Spillane William J, Kelly Damien P, Curran Patrick J, Feeney Brendan G
Department of Chemistry, National University of Ireland, Galway, Ireland.
J Agric Food Chem. 2006 Aug 9;54(16):5996-6004. doi: 10.1021/jf0606656.
Forty-two new disubstituted phenylsulfamates have been synthesized, and 30 of these have been combined with 40 already available from earlier work to create a training database of 70 compounds. On the basis of panel taste data these were divided into three categories, N (nonsweet), N/S (nonsweet/sweet), and (S) sweet, and a "sweetness value" or weighting was also calculated for each compound. Using these 70 compounds as a training set and a series of nine predictors derived from Corey-Pauling-Koltun (CPK) models, calculated from the PC SPARTAN PRO program and Hammett sigma values taken from the literature, a classification and regression tree analysis (CART) was carried out leading to a regression tree that correctly classified 62 of the 70 compounds (89% overall correct classification). The tree's predictive ability varies for the different taste categories, and for nonsweet compounds it is virtually 100%; for nonsweet/sweet compounds it is 66%, and for sweet compounds it is approximately 75%. This tree correctly predicted taste categories for 10 compounds from a test set of 12 randomly selected from among the 42 new compounds (83% correct classification). Therefore, it can be used with a good degree of confidence to predict the tastes of disubstituted phenylsulfamates. For the design of new sweeteners, appropriate values or ranges of the descriptors are derived.

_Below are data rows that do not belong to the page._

(* ===== verification/Words.v ===== *)
(** * The 32-bit operators of JavaScript

    The bitwise operators take the signed 32-bit value of their operands and give a
    signed 32-bit value, [>>>] an unsigned one.  The lemmas relate them to the words of
    the unsigned view, which is where the code that uses them is specified. *)

From S2P Require Import Prelude.
Local Open Scope Z_scope.

Definition js_and (a b : Z) : Z := Z.land (to_int32 a) (to_int32 b).
Definition js_or (a b : Z) : Z := Z.lor (to_int32 a) (to_int32 b).
Definition js_xor (a b : Z) : Z := Z.lxor (to_int32 a) (to_int32 b).
Definition js_not (a : Z) : Z := Z.lnot (to_int32 a).
(** [a << n], [a >> n] and [a >>> n], for [0 <= n < 32]. *)
Definition js_shl (a n : Z) : Z := to_int32 (Z.shiftl (to_int32 a) n).
Definition js_shr (a n : Z) : Z := Z.shiftr (to_int32 a) n.
Definition js_ushr (a n : Z) : Z := Z.shiftr (to_uint32 a) n.

(** A 32-bit word. *)
Definition is_word (z : Z) : Prop := 0 <= z < 2 ^ 32.

Lemma to_uint32_word z : is_word (to_uint32 z).
Proof. apply Z.mod_pos_bound. lia. Qed.

Lemma to_uint32_id z : is_word z -> to_uint32 z = z.
Proof. apply Z.mod_small. Qed.

Lemma to_uint32_int32 z : to_uint32 (to_int32 z) = to_uint32 z.
Proof.
  unfold to_uint32, to_int32. rewrite Zminus_mod_idemp_l. f_equal. lia.
Qed.

Lemma to_int32_id z : - 2 ^ 31 <= z < 2 ^ 31 -> to_int32 z = z.
Proof. intros ?. unfold to_int32. rewrite Z.mod_small; lia. Qed.

(** Numbers with the same word: what an addition modulo 2^32 can see. *)
Inductive same_word (a b : Z) : Prop := SameWord (H : to_uint32 a = to_uint32 b).

Lemma same_word_eq a b : same_word a b -> to_uint32 a = to_uint32 b.
Proof. by intros []. Qed.

#[export] Instance same_word_equivalence : Equivalence same_word.
Proof.
  split.
  - by constructor.
  - intros a b []. by constructor.
  - intros a b c [] []. constructor. congruence.
Qed.

#[export] Instance same_word_add : Proper (same_word ==> same_word ==> same_word) Z.add.
Proof.
  intros a a' [Ha] b b' [Hb]. constructor. unfold to_uint32 in *.
  rewrite Zplus_mod, Ha, Hb. symmetry. apply Zplus_mod.
Qed.

#[export] Instance same_word_to_uint32 : Proper (same_word ==> eq) to_uint32.
Proof. by intros a b []. Qed.

Lemma same_word_uint32 a : same_word (to_uint32 a) a.
Proof. constructor. apply Z.mod_mod. lia. Qed.

Lemma to_uint32_add_l a b : to_uint32 (to_uint32 a + b) = to_uint32 (a + b).
Proof. apply same_word_eq. by rewrite (same_word_uint32 a). Qed.

Lemma word_of_same a w : to_uint32 a = w -> same_word a w.
Proof. intros <-. symmetry. apply same_word_uint32. Qed.

(** The bits of a word are the low bits of the number. *)
Lemma to_uint32_bits z i : 0 <= i ->
  Z.testbit (to_uint32 z) i = Z.testbit z i && (i <? 32).
Proof.
  intros ?. unfold to_uint32. destruct (Z.ltb_spec i 32).
  - by rewrite Z.mod_pow2_bits_low, andb_true_r by lia.
  - by rewrite Z.mod_pow2_bits_high, andb_false_r by lia.
Qed.

Lemma to_uint32_land a b : to_uint32 (Z.land a b) = Z.land (to_uint32 a) (to_uint32 b).
Proof.
  apply Z.bits_inj'. intros i ?. rewrite Z.land_spec, !to_uint32_bits, Z.land_spec by done.
  by destruct (Z.testbit a i), (Z.testbit b i), (i <? 32).
Qed.

Lemma to_uint32_lor a b : to_uint32 (Z.lor a b) = Z.lor (to_uint32 a) (to_uint32 b).
Proof.
  apply Z.bits_inj'. intros i ?. rewrite Z.lor_spec, !to_uint32_bits, Z.lor_spec by done.
  by destruct (Z.testbit a i), (Z.testbit b i), (i <? 32).
Qed.

Lemma to_uint32_lxor a b : to_uint32 (Z.lxor a b) = Z.lxor (to_uint32 a) (to_uint32 b).
Proof.
  apply Z.bits_inj'. intros i ?. rewrite Z.lxor_spec, !to_uint32_bits, Z.lxor_spec by done.
  by destruct (Z.testbit a i), (Z.testbit b i), (i <? 32).
Qed.

Lemma to_uint32_not a : to_uint32 (Z.lnot a) = 2 ^ 32 - 1 - to_uint32 a.
Proof.
  unfold to_uint32, Z.lnot. symmetry. apply Z.mod_unique with (q := - (a / 2 ^ 32) - 1).
  - left. pose proof (Z.mod_pos_bound a (2 ^ 32)). lia.
  - pose proof (Z.div_mod a (2 ^ 32)). lia.
Qed.

Lemma js_and_word a b : to_uint32 (js_and a b) = Z.land (to_uint32 a) (to_uint32 b).
Proof. unfold js_and. by rewrite to_uint32_land, !to_uint32_int32. Qed.

Lemma js_or_word a b : to_uint32 (js_or a b) = Z.lor (to_uint32 a) (to_uint32 b).
Proof. unfold js_or. by rewrite to_uint32_lor, !to_uint32_int32. Qed.

Lemma js_xor_word a b : to_uint32 (js_xor a b) = Z.lxor (to_uint32 a) (to_uint32 b).
Proof. unfold js_xor. by rewrite to_uint32_lxor, !to_uint32_int32. Qed.

Lemma js_not_word a : to_uint32 (js_not a) = 2 ^ 32 - 1 - to_uint32 a.
Proof. unfold js_not. by rewrite to_uint32_not, to_uint32_int32. Qed.

Lemma js_ushr_word a n : 0 <= n -> to_uint32 (js_ushr a n) = Z.shiftr (to_uint32 a) n.
Proof.
  intros ?. apply to_uint32_id. unfold js_ushr, is_word. rewrite Z.shiftr_div_pow2 by done.
  pose proof (to_uint32_word a) as [? ?].
  split; [apply Z.div_pos; lia|]. apply Z.div_lt_upper_bound; [lia|].
  pose proof (Z.pow_pos_nonneg 2 n). nia.
Qed.

Lemma js_shl_word a n : 0 <= n -> to_uint32 (js_shl a n) = to_uint32 (Z.shiftl (to_uint32 a) n).
Proof.
  intros ?. unfold js_shl. rewrite to_uint32_int32, !Z.shiftl_mul_pow2 by done.
  rewrite <-(to_uint32_int32 a). unfold to_uint32. by rewrite Zmult_mod_idemp_l.
Qed.

#[export] Hint Rewrite js_and_word js_or_word js_xor_word js_not_word : words.
#[export] Hint Rewrite js_ushr_word js_shl_word using lia : words.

已合成了42种新的二取代苯磺酸盐,其中30种与早期工作中已有的40种相结合,创建了一个包含70种化合物的训练数据库。根据小组味觉数据,这些化合物被分为三类:N(非甜味)、N/S(非甜味/甜味)和(S)甜味,并且还为每种化合物计算了“甜度值”或权重。使用这70种化合物作为训练集,以及从Corey-Pauling-Koltun(CPK)模型导出的一系列九个预测变量(由PC SPARTAN PRO程序计算得出)和从文献中获取的哈米特σ值,进行了分类和回归树分析(CART),得到了一棵回归树,该回归树正确分类了70种化合物中的62种(总体正确分类率为89%)。该树对不同味觉类别的预测能力有所不同,对于非甜味化合物,其预测准确率几乎为100%;对于非甜味/甜味化合物,为66%,对于甜味化合物,约为75%。这棵树正确预测了从42种新化合物中随机选出的12种化合物的测试集中10种化合物的味觉类别(正确分类率为83%)。因此,可以相当有信心地使用它来预测二取代苯磺酸盐的味道。对于新甜味剂的设计,得出了描述符的适当值或范围。